Stored data entries:
....

(** X7.  On two records whose sort keys are null or well formed, and of
    one type whenever their types have one ID, the comparator of
    [NewSortFn] is antisymmetric: comparing them in the other order
    negates the result. *)
Theorem NewSortFn_antisymmetric nullsMax fields sorters ra rb
    (Hs : sortersOK sorters)
    (Hwa : Forall (fun f => wellFormedValue (f ra) = true) fields)
    (Hwb : Forall (fun f => wellFormedValue (f rb) = true) fields)
    (Hty : Forall (fun f => sameContext (f ra) (f rb)) fields) :
  compareRecords nullsMax fields sorters rb ra
  = - compareRecords nullsMax fields sorters ra rb.
Proof.
  induction fields as [|f fields IH]; [reflexivity|].
  inversion Hwa as [|? ? Hwa1 Hwa2]; inversion Hwb as [|? ? Hwb1 Hwb2];
    inversion Hty as [|? ? Hty1 Hty2]; subst.
  rewrite !compareRecords_first by done.
  rewrite (compareValues_antisym nullsMax (f ra) (f rb)) by done.
  destruct (compareValues nullsMax (f ra) (f rb)); simpl; auto.
Qed.

Lemma calls_spec nullsMax fields (pairs : list (Record * Record)) :
  forall sorters, sortersOK sorters ->
  fst (calls (NewSortFn nullsMax fields) sorters pairs)
  = map (fun p => compareRecords nullsMax fields noSorters p.1 p.2) pairs
  /\ sortersOK (snd (calls (NewSortFn nullsMax fields) sorters pairs)).
Proof.
  induction pairs as [|[ra rb] pairs IH]; intros sorters Hs; [by split|].
  simpl.
  pose proof (NewSortFn_ok nullsMax fields sorters ra rb Hs) as Hs'.
  pose proof (compareRecords_sorters nullsMax fields sorters noSorters ra rb
                Hs noSorters_ok) as E.
  unfold compareRecords in E at 1.
  destruct (NewSortFn nullsMax fields sorters ra rb) as [v s']. simpl in *.
  destruct (IH s' Hs') as [E1 E2].
  destruct (calls (NewSortFn nullsMax fields) s' pairs) as [vs s''].
  simpl in *. split; [by rewrite E, E1|exact E2].
Qed.

(** X5.  The memo table of the closure of [NewSortFn] does not show in
    its results: in any sequence of calls, starting with the empty table
    that [NewSortFn] makes, each call returns what a fresh closure
    returns on the same two records; and the table only ever holds the
    comparators of [lookupSorter]. *)
Theorem NewSortFn_memo_unobservable nullsMax fields
    (pairs : list (Record * Record)) :
  fst (calls (NewSortFn nullsMax fields) noSorters pairs)
  = map (fun p => compareRecords nullsMax fields noSorters p.1 p.2) pairs
  /\ sortersOK (snd (calls (NewSortFn nullsMax fields) noSorters pairs)).
Proof. apply calls_spec, noSorters_ok. Qed.

(** X8.  The null policy matters only where one record has a null and
    the other has not: on two records that have their nulls at the same
    sort fields, the comparators for [nullsMax] true and false agree. *)
Theorem NewSortFn_nulls_alike fields sorters ra rb
    (Hs : sortersOK sorters)
    (Hnull : Forall (fun f => isNull (f ra) = isNull (f rb)) fields) :
  compareRecords true fields sorters ra rb
  = compareRecords false fields sorters ra rb.
Proof.
  induction Hnull as [|f fields Hf _ IH]; [reflexivity|].
  rewrite !compareRecords_first by done.
  unfold compareValues. rewrite Hf.
  destruct (isNull (f rb)); [exact IH|].
  destruct (VType (f ra)), (VType (f rb)); try exact IH.
  destruct (negb (_ =? _)); [reflexivity|].
  destruct (negb (_ =? _)); [reflexivity|exact IH].
Qed.

Lemma compareValues_nonzero nullsMax (a b : Value) (v : Z) :
  distinctNames a b -> compareValues nullsMax a b = Some v -> v <> 0.
Proof.
  unfold compareValues, distinctNames. intros Hn.
  destruct (isNull a), (isNull b); try discriminate.
  - intros [= <-]. by destruct nullsMax.
  - intros [= <-]. by destruct nullsMax.
  - destruct (VType a) as [ta|], (VType b) as [tb|]; try discriminate.
    destruct (Z.eqb_spec (ID ta) (ID tb)) as [E|E]; simpl.
    + destruct (Z.eqb_spec (lookupSorter ta (VBytes a) (VBytes b)) 0);
        simpl; [discriminate|]. by intros [= <-].
    + intros [= <-] E0. apply (Hn ta tb eq_refl eq_refl E).
      apply CompareList_eq in E0. simpl in E0. unfold typeName in E0.
      rewrite <- (Stdlib.Strings.String.string_of_list_byte_of_string (String ta)),
              <- (Stdlib.Strings.String.string_of_list_byte_of_string (String tb)).
      by f_equal.
Qed.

....

**TASK REQUIREMENTS**
Above are the entries; copy out every line among them that contains the word "closure".

**EXPECTED OUTPUT**
(** X5.  The memo table of the closure of [NewSortFn] does not show in
    that [NewSortFn] makes, each call returns what a fresh closure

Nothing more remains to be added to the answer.